* **YOUR INSTRUCTIONS**: Select and reproduce each line of the listing below that bears the string "Record".

== == ==

(** What the [questions] property of a section holds: an array of
    questions, or [null] ([updateSection] stores a falsy value as it is). *)
Inductive questions_value :=
| QArray (qs : list QuizQuestion)
| QNull.

#[global] Instance questions_value_eq_dec : EqDecision questions_value.
Proof. solve_decision. Defined.

(** A section: its [questions] and its other properties ([section_id],
    [section_title], [description], ...) by name. *)
Record QuizSection := {
  questions : questions_value;
  section_props : gmap string value;
}.

#[global] Instance QuizSection_eq_dec : EqDecision QuizSection.
Proof. solve_decision. Defined.

(** The quiz: its sections ([question_sources]) and its other properties
    ([id], [title], [collection], [draft], ...) by name. *)
Record Quiz := {
  question_sources : list QuizSection;
  quiz_props : gmap string value;
}.

(** An object given to [updateQuiz]: the properties to overwrite. *)
Record QuizUpdates := {
  qupd_question_sources : option (list QuizSection);
  qupd_props : gmap string value;
}.

(** The [questions] entry of the object given to [updateSection]. *)
Inductive questions_arg :=
| ArgArray (qs : list (option QuizQuestion))
    (** an array; [None] is an element that is [undefined] *)
| ArgNull
    (** [null]: falsy, not an array *)
| ArgNonArray.
    (** a truthy value that is not an array (a non-empty string, an object) *)

(** The object given to [updateSection], without its [sectionIndex].
    [upd_questions = None]: no [questions] key.  [upd_resourcePool]:
    [None] no [resourcePool] key, [Some None] the key holds [undefined],
    [Some (Some l)] it holds an array.  [upd_props]: every other key. *)
Record SectionUpdates := {
  upd_questions : option questions_arg;
  upd_resourcePool : option (option (list Exercise));
  upd_props : gmap string value;
}.

(** The answer of the server to a save request: the saved exam. *)
Record Exam := { exam_id : value }.

(** A section as sent to the server: the question objects and the other
    properties. *)
Record SavedSection := {
  saved_questions : list (gmap string value);
  saved_props : gmap string value;
}.

(** A property of the object sent to the server. *)
Inductive payload :=
| PValue (v : value)
| PSections (l : list SavedSection).

(** One call of [ExamResource.saveModel({ id, data })]. *)
Record SaveRequest := {
  req_id : value;
  req_data : gmap string payload;
}.

(** ** The state of the composable *)

Record State := {
  _quiz : Quiz;
  quizHasChanged : bool;
  _selectedQuestionIds : list string;
  _exerciseMap : gmap string Exercise;
  _questionItemsToReplace : option (list string);
  (** the [sectionIndex] parameter of the current route *)
  activeSectionIndex : Z;
  (** the calls of [ExamResource.saveModel] made so far *)
  saveModel_calls : list SaveRequest;
}.

Definition set_quiz (q : Quiz) (st : State) : State :=
  {| _quiz := q; quizHasChanged := quizHasChanged st;
     _selectedQuestionIds := _selectedQuestionIds st;
     _exerciseMap := _exerciseMap st;
     _questionItemsToReplace := _questionItemsToReplace st;
     activeSectionIndex := activeSectionIndex st;
     saveModel_calls := saveModel_calls st |}.

Definition set_quizHasChanged (b : bool) (st : State) : State :=
  {| _quiz := _quiz st; quizHasChanged := b;
     _selectedQuestionIds := _selectedQuestionIds st;
     _exerciseMap := _exerciseMap st;
     _questionItemsToReplace := _questionItemsToReplace st;
     activeSectionIndex := activeSectionIndex st;
     saveModel_calls := saveModel_calls st |}.

Definition set_selectedQuestionIds (l : list string) (st : State) : State :=
  {| _quiz := _quiz st; quizHasChanged := quizHasChanged st;
     _selectedQuestionIds := l;
     _exerciseMap := _exerciseMap st;
     _questionItemsToReplace := _questionItemsToReplace st;
     activeSectionIndex := activeSectionIndex st;
     saveModel_calls := saveModel_calls st |}.

Definition set_exerciseMap (m : gmap string Exercise) (st : State) : State :=
  {| _quiz := _quiz st; quizHasChanged := quizHasChanged st;
     _selectedQuestionIds := _selectedQuestionIds st;
     _exerciseMap := m;
     _questionItemsToReplace := _questionItemsToReplace st;
     activeSectionIndex := activeSectionIndex st;
     saveModel_calls := saveModel_calls st |}.

Definition set_questionItemsToReplace (o : option (list string)) (st : State) : State :=
  {| _quiz := _quiz st; quizHasChanged := quizHasChanged st;
     _selectedQuestionIds := _selectedQuestionIds st;
     _exerciseMap := _exerciseMap st;
     _questionItemsToReplace := o;
     activeSectionIndex := activeSectionIndex st;
     saveModel_calls := saveModel_calls st |}.

Definition set_activeSectionIndex (i : Z) (st : State) : State :=
  {| _quiz := _quiz st; quizHasChanged := quizHasChanged st;
     _selectedQuestionIds := _selectedQuestionIds st;
     _exerciseMap := _exerciseMap st;
     _questionItemsToReplace := _questionItemsToReplace st;
     activeSectionIndex := i;
     saveModel_calls := saveModel_calls st |}.

Definition log_saveModel (r : SaveRequest) (st : State) : State :=
  {| _quiz := _quiz st; quizHasChanged := quizHasChanged st;
     _selectedQuestionIds := _selectedQuestionIds st;
     _exerciseMap := _exerciseMap st;
     _questionItemsToReplace := _questionItemsToReplace st;
     activeSectionIndex := activeSectionIndex st;
     saveModel_calls := saveModel_calls st ++ [r] |}.

(** ** Exceptions and the state monad of the operations *)

(** What an operation throws: a [TypeError], a plain [Error], or (for the
    asynchronous operations) a promise rejected with another reason. *)
Inductive error := TypeError | Error | Rejection.

#[global] Instance error_eq_dec : EqDecision error.
Proof. solve_decision. Defined.

Inductive result (A : Type) :=
| Ok (a : A)
| Throw (e : error).
Arguments Ok {A} a.
Arguments Throw {A} e.

Definition rbind {A B} (r : result A) (k : A → result B) : result B :=
  match r with
  | Ok a => k a
  | Throw e => Throw e
  end.

(** An operation runs on the state and returns or throws; the state it
    leaves is kept in both cases. *)
Definition M (A : Type) : Type := State → result A * State.

Definition ret {A} (a : A) : M A := λ st, (Ok a, st).
Definition throw {A} (e : error) : M A := λ st, (Throw e, st).
Definition bind {A B} (m : M A) (k : A → M B) : M B :=
  λ st, match m st with
        | (Ok a, st') => k a st'
        | (Throw e, st') => (Throw e, st')
        end.
Definition gets {A} (f : State → A) : M A := λ st, (Ok (f st), st).
Definition modify (f : State → State) : M unit := λ st, (Ok tt, f st).

Notation "'let*' x ':=' m 'in' k" := (bind m (λ x, k))
  (at level 10, x name, m at level 100, k at level 200, only parsing).

(** ** The operations *)

Section useQuizCreation.

(** Parts of the application that are not among the sources, taken as
    parameters: the constant [MAX_QUESTIONS_PER_QUIZ_SECTION], the object
    validation [validateObject(q, QuizQuestion)] and
    [validateObject(quiz, Quiz)], and the default values that
    [objectWithDefaults] gives to the plain properties of a section and of
    a quiz. *)
Variable MAX_QUESTIONS_PER_QUIZ_SECTION : nat.
Variable validateQuizQuestion : QuizQuestion → bool.
Variable validateQuiz : QuizUpdates → bool.
Variable defaultSectionProps : gmap string value.
Variable defaultQuizProps : gmap string value.

(** Modelled from the spec: [objectWithDefaults] and the [QuizSection]
    specification are not among the sources; a section holds a list of
    questions, and a default section holds none. *)
Definition objectWithDefaults_QuizSection : QuizSection :=
  {| questions := QArray []; section_props := defaultSectionProps |}.

(** Modelled from the spec: [objectWithDefaults] and the [Quiz]
    specification are not among the sources; the properties given are
    kept, the others take their defaults, and the default list of
    sections is empty. *)
Definition objectWithDefaults_Quiz (o : QuizUpdates) : Quiz :=
  {| question_sources := default [] (qupd_question_sources o);
     quiz_props := qupd_props o ∪ defaultQuizProps |}.

(** The whole quiz seen as an object to validate. *)
Definition quiz_object (q : Quiz) : QuizUpdates :=
  {| qupd_question_sources := Some (question_sources q);
     qupd_props := quiz_props q |}.

(** *** Computed properties *)

Definition quiz (st : State) : Quiz := _quiz st.

Definition allSections (st : State) : list QuizSection :=
  question_sources (quiz st).

Definition activeSection (st : State) : option QuizSection :=
  js_index (allSections st) (activeSectionIndex st).

(** [get(activeSection)?.questions || []] *)
Definition activeQuestions (st : State) : list QuizQuestion :=
  match activeSection st with
  | Some s => match questions s with QArray l => l | QNull => [] end
  | None => []
  end.

Definition selectedActiveQuestions (st : State) : list string :=
  _selectedQuestionIds st.

(** Reading [section.questions] as an array: a method call or a spread
    on [null] throws a [TypeError]. *)
Definition questions_array (s : QuizSection) : result (list QuizQuestion) :=
  match questions s with
  | QArray l => Ok l
  | QNull => Throw TypeError
  end.

(** The [reduce] of [allQuestionsInQuiz]: [acc = [...acc, ...section.questions]]. *)
Fixpoint concat_questions (acc : list QuizQuestion) (l : list QuizSection)
  : result (list QuizQuestion) :=
  match l with
  | [] => Ok acc
  | s :: l' =>
      match questions_array s with
      | Ok qs => concat_questions (acc ++ qs) l'
      | Throw e => Throw e
      end
  end.

Definition allQuestionsInQuiz (st : State) : result (list QuizQuestion) :=
  concat_questions [] (allSections st).

(** *** Section management *)

(** [_exerciseMap[exercise.id] = exercise] for every exercise of the pool. *)
Definition cache_exercises (pool : list Exercise) (m : gmap string Exercise)
  : gmap string Exercise :=
  foldl (λ m e, <[ex_id e := e]> m) m pool.

(** An element of a questions array passes [validateObject(q, QuizQuestion)];
    [undefined] is not a QuizQuestion object. *)
Definition valid_element (q : option QuizQuestion) : bool :=
  match q with
  | Some q => validateQuizQuestion q
  | None => false
  end.

(** The checks of [updateSection] on [updates.questions].  They are made
    only when the value is truthy.  The result is the value that the
    spread will write into the section, if any. *)
Definition check_questions (q : option questions_arg)
  : result (option questions_value) :=
  match q with
  | None => Ok None
  | Some ArgNull => Ok (Some QNull)
  | Some ArgNonArray => Throw TypeError
  | Some (ArgArray l) =>
      if bool_decide (MAX_QUESTIONS_PER_QUIZ_SECTION < length l)%nat
      then Throw TypeError
      else if existsb (λ q, negb (valid_element q)) l then Throw TypeError
      else Ok (Some (QArray (omap id l)))
  end.

(** The [resourcePool] key of [updates] once the pool is cached: a truthy
    value is deleted from [updates], a key holding [undefined] stays. *)
Definition resourcePool_prop (u : SectionUpdates) : gmap string value :=
  match upd_resourcePool u with
  | Some None => {[ "resourcePool" := VUndefined ]}
  | _ => ∅
  end.

(** [{ ...targetSection, ...updates }] *)
Definition spread_section (target : QuizSection) (qs : option questions_value)
    (u : SectionUpdates) : QuizSection :=
  {| questions := default (questions target) qs;
     section_props := (resourcePool_prop u ∪ upd_props u) ∪ section_props target |}.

== == ==

* **RESULT**:
Record QuizSection := {
Record Quiz := {
Record QuizUpdates := {
Record SectionUpdates := {
Record Exam := { exam_id : value }.
Record SavedSection := {
Record SaveRequest := {
Record State := {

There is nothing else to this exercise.